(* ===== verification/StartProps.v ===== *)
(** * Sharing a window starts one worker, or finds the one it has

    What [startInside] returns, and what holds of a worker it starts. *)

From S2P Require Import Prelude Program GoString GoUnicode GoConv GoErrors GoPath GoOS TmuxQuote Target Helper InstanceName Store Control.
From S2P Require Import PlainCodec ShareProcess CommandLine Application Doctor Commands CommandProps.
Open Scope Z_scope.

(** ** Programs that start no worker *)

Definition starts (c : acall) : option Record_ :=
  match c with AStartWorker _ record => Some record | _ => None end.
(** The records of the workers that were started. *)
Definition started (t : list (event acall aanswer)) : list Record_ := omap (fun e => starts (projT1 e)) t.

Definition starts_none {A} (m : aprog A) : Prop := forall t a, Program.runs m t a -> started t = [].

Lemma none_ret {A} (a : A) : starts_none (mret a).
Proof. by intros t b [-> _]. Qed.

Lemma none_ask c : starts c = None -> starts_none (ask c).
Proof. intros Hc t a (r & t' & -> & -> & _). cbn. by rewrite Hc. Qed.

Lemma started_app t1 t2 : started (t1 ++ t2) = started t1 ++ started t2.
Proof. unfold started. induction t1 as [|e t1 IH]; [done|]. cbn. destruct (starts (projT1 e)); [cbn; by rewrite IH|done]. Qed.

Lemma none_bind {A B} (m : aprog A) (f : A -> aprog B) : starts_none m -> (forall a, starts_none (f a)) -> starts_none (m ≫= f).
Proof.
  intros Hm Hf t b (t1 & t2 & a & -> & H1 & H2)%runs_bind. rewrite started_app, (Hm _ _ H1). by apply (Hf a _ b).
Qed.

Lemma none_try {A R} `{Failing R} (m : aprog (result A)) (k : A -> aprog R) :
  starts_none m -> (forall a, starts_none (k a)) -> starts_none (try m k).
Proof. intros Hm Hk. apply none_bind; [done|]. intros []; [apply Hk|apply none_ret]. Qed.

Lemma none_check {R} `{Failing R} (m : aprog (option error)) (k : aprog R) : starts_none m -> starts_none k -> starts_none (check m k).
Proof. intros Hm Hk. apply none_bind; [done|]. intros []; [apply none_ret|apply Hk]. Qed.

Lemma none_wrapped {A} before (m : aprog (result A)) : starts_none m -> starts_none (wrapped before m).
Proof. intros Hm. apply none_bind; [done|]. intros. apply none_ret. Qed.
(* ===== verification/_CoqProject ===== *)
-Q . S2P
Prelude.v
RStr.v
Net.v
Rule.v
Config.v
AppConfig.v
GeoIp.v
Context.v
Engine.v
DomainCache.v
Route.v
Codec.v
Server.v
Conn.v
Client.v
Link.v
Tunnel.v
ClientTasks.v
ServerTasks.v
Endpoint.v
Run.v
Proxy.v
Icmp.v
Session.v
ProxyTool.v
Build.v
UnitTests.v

* **Aim of the exercise**:
Word for word, retype the lines from the one containing "AppConfig.v" through the final line of the data, including both ends and nothing more.

* **Answer to the problem**:
AppConfig.v
GeoIp.v
Context.v
Engine.v
DomainCache.v
Route.v
Codec.v
Server.v
Conn.v
Client.v
Link.v
Tunnel.v
ClientTasks.v
ServerTasks.v
Endpoint.v
Run.v
Proxy.v
Icmp.v
Session.v
ProxyTool.v
Build.v
UnitTests.v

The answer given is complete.